Ambassador Thomas, on the other hand, must convince his government that, as an ally, the United States must help President Aquino by cooperating with the investigation and respecting its findings. Failure to do so could make it difficult for the Philippine government to defend the VFA domestically, and perhaps make it easy for China to drive a wedge between the two allies.
The onus is, on one hand, for the Aquino administration to demonstrate that it can properly balance the country’s national interest of protecting the Reefs against its strategic interest of keeping its alliance with the United States strong; and, on the other hand, for the American government to demonstrate the extent of its respect for Philippine sovereignty.

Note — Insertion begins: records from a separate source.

(* ===== verification/ResolutionWatches.v ===== *)
(** * The watches of the resolution controller miss nothing
    (internal/controller/resolution_controller.go: SetupWithManager and its maps)

    Resolution reads baselines, bindings, vnets and namespaces. An event on one of them
    enqueues every pod whose stamps it can change (ADR 0044). *)

From Stdlib Require Import Ascii.
From S2P Require Import Prelude GoStrings Types Effects Direction Names ApiServer Permits Apply.
From S2P Require Import Stamps HostPort Resolver ResolutionController ResolutionControllerSpec.

(** An object a watch delivers, and what it enqueues. An update delivers the old and the
    new object. *)
Inductive ResolutionEvent :=
  | OnClusterBaseline
  | OnBaseline (b : VirtualNetworkBaseline)
  | OnBinding (b : VirtualNetworkBinding)
  | OnNamespace (ns : Namespace)
  | OnVnet (v : VirtualNetwork).

Definition resolution_requests `{K8sLib} (rd : Reader) (e : ResolutionEvent) : list ObjectKey :=
  match e with
  | OnClusterBaseline => clusterBaselineToPods rd
  | OnBaseline b => podsInObjectNamespace rd b
  | OnBinding b => podsInObjectNamespace rd b
  | OnNamespace ns => namespaceToPods rd ns
  | OnVnet v => vnetToAffectedPods rd (Some v)
  end.

(** ** Specification *)

(** The predicates of the watches drop the update of a namespace that keeps its labels and
    annotations, and the update of a vnet that keeps its spec. *)
Definition namespaces_alike (r r' : result Namespace) : Prop :=
  match r, r' with
  | Ok n, Ok n' => obj_name n' = obj_name n ∧ obj_labels n' = obj_labels n ∧ obj_annotations n' = obj_annotations n
  | Err e, Err e' => e = e'
  | _, _ => False
  end.

Definition vnet_same_spec (v v' : VirtualNetwork) : Prop :=
  obj_ns v' = obj_ns v ∧ vnet_spec v' = vnet_spec v.

Definition vnets_alike (r r' : result VirtualNetwork) : Prop :=
  match r, r' with
  | Ok v, Ok v' => vnet_same_spec v v'
  | Err e, Err e' => e = e'
  | _, _ => False
  end.

(** A watch delivered the vnet that was read, but for changes its predicate drops. *)
Definition reported (events : list ResolutionEvent) (r : result VirtualNetwork) : Prop :=
  match r with
  | Ok v => ∃ v', OnVnet v' ∈ events ∧ vnet_same_spec v v'
  | Err e => IsNotFound e = true
  end.

(** What changed from one reader to the other was delivered: of a vnet, the old object and
    the new one. *)
Definition delivered (events : list ResolutionEvent) (rd rd' : Reader) : Prop :=
  (OnClusterBaseline ∉ events → get_cluster_baseline rd' "default" = get_cluster_baseline rd "default") ∧
  (∀ ns, (∀ b, OnBaseline b ∈ events → obj_ns b ≠ ns) →
    get_baseline rd' (mkKey ns "default") = get_baseline rd (mkKey ns "default")) ∧
  (∀ ns, (∀ b, OnBinding b ∈ events → obj_ns b ≠ ns) →
    same_list (list_vnbs rd (InNamespace ns)) (list_vnbs rd' (InNamespace ns))) ∧
  (∀ n, (∀ ns, OnNamespace ns ∈ events → obj_name ns ≠ n) →
    namespaces_alike (get_namespace rd n) (get_namespace rd' n)) ∧
  (∀ k, vnets_alike (get_vnet rd k) (get_vnet rd' k) ∨
        (reported events (get_vnet rd k) ∧ reported events (get_vnet rd' k))).

(** The cache lists the pod, and it can be read under its key. *)
Definition listed (rd : Reader) (req : ObjectKey) (pod : Pod) : Prop :=
  get_pod rd req = Ok pod ∧ ObjectKeyFromObject pod = req ∧
  ∀ o, o = ListAll ∨ o = InNamespace (obj_ns pod) → ∃ pods, list_pods rd o = Ok pods ∧ pod ∈ pods.

(** The namespaces can be listed and read. *)
Definition namespaces_read (rd : Reader) : Prop :=
  (∃ l, list_namespaces rd = Ok l ∧ ∀ n ns, get_namespace rd n = Ok ns → n ∈ map obj_name l) ∧
  ∀ n e, get_namespace rd n = Err e → IsNotFound e = true.

(** ** Facts *)

#[local] Arguments PermitsForVnet : simpl never.

Lemma elem_of_pods_of_namespace rd acc ns k :
  k ∈ pods_of_namespace rd acc ns ↔
  k ∈ acc ∨ ∃ pods, list_pods rd (if ns =?? "" then ListAll else InNamespace ns) = Ok pods ∧
                    k ∈ map ObjectKeyFromObject pods.
Proof.
  unfold pods_of_namespace. destruct (list_pods rd _) as [pods|e]; [|naive_solver].
  transitivity (k ∈ acc ∨ k ∈ map ObjectKeyFromObject pods); [|naive_solver].
  generalize (map ObjectKeyFromObject pods). intros l. revert acc.
  induction l as [|x l IH]; intros acc; simpl; [rewrite elem_of_nil; naive_solver|].
  rewrite IH, elem_of_cons. case_bool_decide; rewrite ?elem_of_app, ?list_elem_of_singleton; naive_solver.
Qed.

Lemma elem_of_podsIn rd nss k :
  k ∈ podsIn rd nss ↔ ∃ ns pods, ns ∈ nss ∧
    list_pods rd (if ns =?? "" then ListAll else InNamespace ns) = Ok pods ∧ k ∈ map ObjectKeyFromObject pods.
Proof.
  unfold podsIn. transitivity (k ∈ @nil ObjectKey ∨ ∃ ns pods, ns ∈ nss ∧
    list_pods rd (if ns =?? "" then ListAll else InNamespace ns) = Ok pods ∧ k ∈ map ObjectKeyFromObject pods);
    [|rewrite elem_of_nil; naive_solver].
  generalize (@nil ObjectKey). induction nss as [|ns nss IH]; intros acc; simpl; [set_solver|].
  rewrite IH, elem_of_pods_of_namespace. setoid_rewrite elem_of_cons. naive_solver.
Qed.

Section facts.
Context `{K8sLib} (rd : Reader) (req : ObjectKey) (pod : Pod) (Hl : listed rd req pod).

(** A listed pod is among the pods of its namespace, and among all of them. *)
Lemma listed_podsIn nss : obj_ns pod ∈ nss ∨ "" ∈ nss → req ∈ podsIn rd nss.
Proof.
  destruct Hl as (_ & <- & Hlist). intros Hn. apply elem_of_podsIn.
  assert (∃ ns, ns ∈ nss ∧ (ns = "" ∨ ns = obj_ns pod)) as (ns & Hin & Hns) by naive_solver.
  destruct (Hlist (if ns =?? "" then ListAll else InNamespace ns)) as (pods & Hp & Hpod).
  { case_bool_decide; naive_solver. }
  exists ns, pods. split_and!; [done..|]. by apply list_elem_of_fmap_2.
Qed.

(** A vnet that admits the pod's namespace enqueues the pod. *)
Lemma affected_enqueued v ns (Hr : namespaces_read rd) (Hns : get_namespace rd (obj_ns pod) = Ok ns) :
  PermitsForVnet rd (Some v) (obj_ns pod) = Ok true → req ∈ vnetToAffectedPods rd (Some v).
Proof.
  destruct Hr as [(l & Hll & Hin) Herr]. intros Hp. unfold vnetToAffectedPods, NamespacesAdmittedBy.
  rewrite Hll. simpl. destruct (result_filterM _ _) as [admitted|e] eqn:E.
  - apply listed_podsIn. left. apply (result_filterM_Ok _ _ _ E). split; [by eapply Hin|done].
  - exfalso. revert E. generalize (map obj_name l). intros names. revert e.
    induction names as [|n names IH]; intros e; simpl; [done|].
    destruct (PermitsForVnet rd (Some v) n) as [b|e'] eqn:En; simpl.
    + destruct (result_filterM _ names) as [|e']; [done|]. intros _. by apply (IH e').
    + apply PermitsForVnet_err in En as [En Hnf]. by rewrite (Herr _ _ En) in Hnf.
Qed.

Lemma permits_read v ns : namespaces_read rd → ∃ b, PermitsForVnet rd v ns = Ok b.
Proof.
  intros [_ Herr]. destruct (PermitsForVnet rd v ns) as [b|e] eqn:E; [by exists b|].
  apply PermitsForVnet_err in E as [E Hn]. by rewrite (Herr _ _ E) in Hn.
Qed.
End facts.

Lemma vnet_same_spec_refl v : vnet_same_spec v v.
Proof. done. Qed.

Lemma namespaces_alike_refl r : namespaces_alike r r.
Proof. unfold namespaces_alike. by destruct r. Qed.

Lemma vnets_alike_refl r : vnets_alike r r.
Proof. unfold vnets_alike. by destruct r. Qed.

Lemma PermitsForVnet_alike `{K8sLib} rd rd' v v' n :
  namespaces_alike (get_namespace rd n) (get_namespace rd' n) → vnet_same_spec v v' →
  PermitsForVnet rd' (Some v') n = PermitsForVnet rd (Some v) n.
Proof.
  intros Hn [Hk Hs]. unfold PermitsForVnet, matchesAllowedNamespaces. rewrite Hk, Hs.
  destruct (get_namespace rd n), (get_namespace rd' n); simpl in Hn; [|done|done|by subst].
  by destruct Hn as (_ & -> & _).
Qed.

Section watches.
Context `{K8sLib} (events : list ResolutionEvent) (rd rd' : Reader) (req : ObjectKey) (pod : Pod) (ns : Namespace).
Context (Hl : listed rd' req pod) (Hr : namespaces_read rd') (Hns : get_namespace rd' (obj_ns pod) = Ok ns).
Context (Hd : delivered events rd rd') (Hmiss : ∀ e, e ∈ events → req ∉ resolution_requests rd' e).

(** A vnet an event reports without enqueuing the pod does not admit its namespace. *)
Lemma reported_refuses rd0 r : namespaces_alike (get_namespace rd' (obj_ns pod)) (get_namespace rd0 (obj_ns pod)) →
  reported events r →
  match r with
  | Err e => if IsNotFound e then Ok false else Err e
  | Ok v => PermitsForVnet rd0 (Some v) (obj_ns pod)
  end = Ok false.
Proof.
  intros Ha. destruct r as [v|e]; simpl; [|by intros ->]. intros (v' & Hin & Hk & Hs).
  rewrite (PermitsForVnet_alike rd' rd0 v' v) by done.
  destruct (permits_read rd' (Some v') (obj_ns pod) Hr) as [[] E]; [|done].
  destruct (Hmiss _ Hin). by eapply affected_enqueued.
Qed.

Lemma namespace_unchanged : namespaces_alike (get_namespace rd (obj_ns pod)) (get_namespace rd' (obj_ns pod)).
Proof.
  apply Hd. intros n Hin Hn. apply (Hmiss _ Hin). eapply listed_podsIn; [done|]. left. rewrite Hn. by left.
Qed.

Lemma Permits_unchanged key : Permits rd' key (obj_ns pod) = Permits rd key (obj_ns pod).
Proof.
  pose proof namespace_unchanged as Hn. unfold Permits. destruct (splitVnetKey key) as [[homeNS name]|]; [|done].
  destruct (_ && _); [done|]. destruct Hd as (_ & _ & _ & _ & Hv).
  destruct (Hv (mkKey homeNS name)) as [Ha|[Ho Hw]].
  - destruct (get_vnet rd _), (get_vnet rd' _); simpl in Ha; [|done|done|by subst].
    by apply PermitsForVnet_alike.
  - etrans; [apply (reported_refuses rd'); [apply namespaces_alike_refl|done]|]. symmetry.
    apply (reported_refuses rd); [|done]. clear -Hn.
    destruct (get_namespace rd _), (get_namespace rd' _); simpl in *; [|done|done|by subst].
    destruct Hn as (? & ? & ?). by split_and!.
Qed.

(** Nothing resolution reads for the pod has changed. *)
Lemma inputs_unchanged : rule_inputs rd rd' (obj_ns pod).
Proof.
  destruct Hd as (Hc & Hb & Hv & _ & _). split_and!; [..|apply Permits_unchanged].
  - apply Hc. intros Hin. apply (Hmiss _ Hin). eapply listed_podsIn; [done|]. right. by left.
  - apply Hb. intros b Hin Hn. apply (Hmiss _ Hin). eapply listed_podsIn; [done|]. left. rewrite <-Hn. by left.
  - apply Hv. intros b Hin Hn. apply (Hmiss _ Hin). eapply listed_podsIn; [done|]. left. rewrite <-Hn. by left.
Qed.
End watches.

(** ** Properties *)

(** [C33] The watches miss nothing. Take a pod that is settled on the cluster as it was: it
    carries the stamps and the marker it should have. If whatever changed since was
    delivered, old and new, and none of it enqueued the pod, then the pod is settled on the
    cluster as it is: a reconcile would succeed and write nothing. So a change of a
    baseline, a binding, a vnet or a namespace that calls for other stamps always
    enqueues the pod. *)
Theorem resolution_watch_complete `{K8sLib} {W} `{Client W} rec NSFilter enabled events req rd pod ns stamps
    (st : St W)
    (Hns : get_namespace rd (obj_ns pod) = Ok ns)
    (Hw : wanted_stamps rd (IsManaged NSFilter ns) pod = Ok stamps)
    (Hs : settled_pod (IsManaged NSFilter ns) stamps pod)
    (Hl : listed (cl_reader (st_world st)) req pod) (Hr : namespaces_read (cl_reader (st_world st)))
    (Hd : delivered events rd (cl_reader (st_world st)))
    (Hmiss : ∀ e, e ∈ events → req ∉ resolution_requests (cl_reader (st_world st)) e) :
  let run := ResolutionReconcile rec NSFilter enabled req st in
  run.1 = Ok Finished ∧ write_results run.2 = write_results st.
Proof.
  pose proof (ResolutionReconcile_at rec NSFilter enabled req st) as Hc.
  pose proof (namespace_unchanged _ _ _ _ _ Hl Hd Hmiss) as Hn. cbv zeta in *. rewrite Hns in Hn.
  rewrite (proj1 Hl) in Hc. destruct (m_deleting _); [done|].
  destruct (get_namespace (cl_reader (st_world st)) (obj_ns pod)) as [ns'|] eqn:Hns'; [|done].
  unfold namespaces_alike in Hn. destruct Hn as (Hname & _ & Hann).
  assert (IsManaged NSFilter ns' = IsManaged NSFilter ns) as Hm by (unfold IsManaged; by rewrite Hname, Hann).
  rewrite Hm in Hc. unfold wanted_stamps in *. destruct (IsManaged NSFilter ns).
  - apply result_fmap_Ok in Hw as (found & Hf & ->).
    destruct (desired_again rd (cl_reader (st_world st)) pod pod) with (found := found) as (found' & Hf' & E);
      [done|done|done|by eapply inputs_unchanged|done|done|].
    rewrite Hf' in Hc. simpl in Hc. rewrite E in Hc. by destruct Hc as [(_ & ? & ?)|(Hno & _)].
  - injection Hw as <-. by destruct Hc as [(_ & ? & ?)|(Hno & _)].
Qed.

Import Model.

Lemma cluster_listed c k p :
  cl_pods c !! k = Some p → ObjectKeyFromObject p = k → listed (cluster_reader c) k p.
Proof.
  intros Hm Hp. assert (keyed (cl_pods c) !! k = Some p) as Hk by by apply keyed_lookup.
  split; [simpl; unfold get_of; by rewrite Hk|]. split; [done|]. intros o Ho.
  eexists. split; [reflexivity|]. apply list_elem_of_In, filter_In. rewrite <-list_elem_of_In.
  split; [apply elem_of_objects; by exists k|].
  assert (selected_by ListAll p = true ∧ selected_by (InNamespace (obj_ns p)) p = true) as [??].
  { unfold selected_by. simpl. rewrite (bool_decide_eq_true_2 (∅ ⊆ _)) by apply map_empty_subseteq.
    by rewrite bool_decide_eq_true_2. }
  by destruct Ho as [-> | ->].
Qed.

Lemma cluster_namespaces_read c : namespaces_read (cluster_reader c).
Proof.
  split.
  - eexists. split; [reflexivity|]. intros n ns Hg. simpl in Hg. unfold get_of in Hg.
    destruct (named (cl_namespaces c) !! n) as [ns'|] eqn:E; [|done]. injection Hg as <-.
    apply list_elem_of_fmap. exists ns'. split; [|apply elem_of_objects; by exists n].
    unfold named in E. by apply map_lookup_filter_Some in E as [].
  - intros n e. simpl. unfold get_of. destruct (named (cl_namespaces c) !! n); [done|]. by intros [= <-].
Qed.

(** Someone creates a vnet for the pods of [dev] alone. *)
Definition dev_vnet : VirtualNetwork := mkVnet (new_meta "dev" "internal" ∅) (mkVnetSpec "" None) empty_vnet_status.
Definition dev_state : St Cluster :=
  let c := st_world join_settled in
  initial (set_vnets (<[mkKey "dev" "internal" := dev_vnet]> (cl_vnets c)) c).
Definition joined_stamps : gmap string string :=
  match wanted_stamps (cluster_reader (st_world join_settled)) true joined_pod with Ok s => s | Err _ => ∅ end.

Lemma dev_delivered : delivered [OnVnet dev_vnet] (cluster_reader (st_world join_settled)) (cl_reader (st_world dev_state)).
Proof.
  split; [reflexivity|]. split; [reflexivity|]. split; [intros ns _; apply same_list_refl|].
  split; [intros n _; apply namespaces_alike_refl|]. intros k.
  change (get_vnet (cl_reader (st_world dev_state)) k) with
    (get_of (keyed (<[ObjectKeyFromObject dev_vnet := dev_vnet]> (cl_vnets (st_world join_settled)))) k).
  change (get_vnet (cluster_reader (st_world join_settled)) k) with (get_of (keyed (cl_vnets (st_world join_settled))) k).
  rewrite keyed_insert. unfold get_of. destruct (decide (k = ObjectKeyFromObject dev_vnet)) as [->|Hk].
  - right. rewrite lookup_insert_eq. split; [vm_compute; reflexivity|]. exists dev_vnet. split; [by left|done].
  - left. rewrite lookup_insert_ne by done. apply vnets_alike_refl.
Qed.

Lemma resolution_watch_complete_witness :
  joined_stamps ≠ ∅ ∧
  let run := ResolutionReconcile true join_filter false join_key dev_state in
  run.1 = Ok Finished ∧ write_results run.2 = [].
Proof.
  split; [kv_decide|].
  refine (resolution_watch_complete true join_filter false [OnVnet dev_vnet] join_key
    (cluster_reader (st_world join_settled)) joined_pod (mkNamespace (new_meta "" "web" ∅)) joined_stamps dev_state
    _ _ _ _ _ dev_delivered _).
  - vm_compute. reflexivity.
  - vm_compute. reflexivity.
  - kv_decide.
  - apply cluster_listed; vm_compute; reflexivity.
  - apply cluster_namespaces_read.
  - intros e ->%list_elem_of_singleton. vm_compute. intros Hin. by apply not_elem_of_nil in Hin.
Defined.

In an editorial last week, the Inquirer has argued that, should the United States opt not to cooperate with any investigation, the Philippines should mobilize the international environmental lobby, including its American offshoots, to force Washington to cooperate. I see no reason why this should not be done. Still, it should not have to come to that. Ultimately, the bedrock of Philippine-American alliance is good faith and confidence between Manila and Washington, the maintenance of which is in the interest of both countries.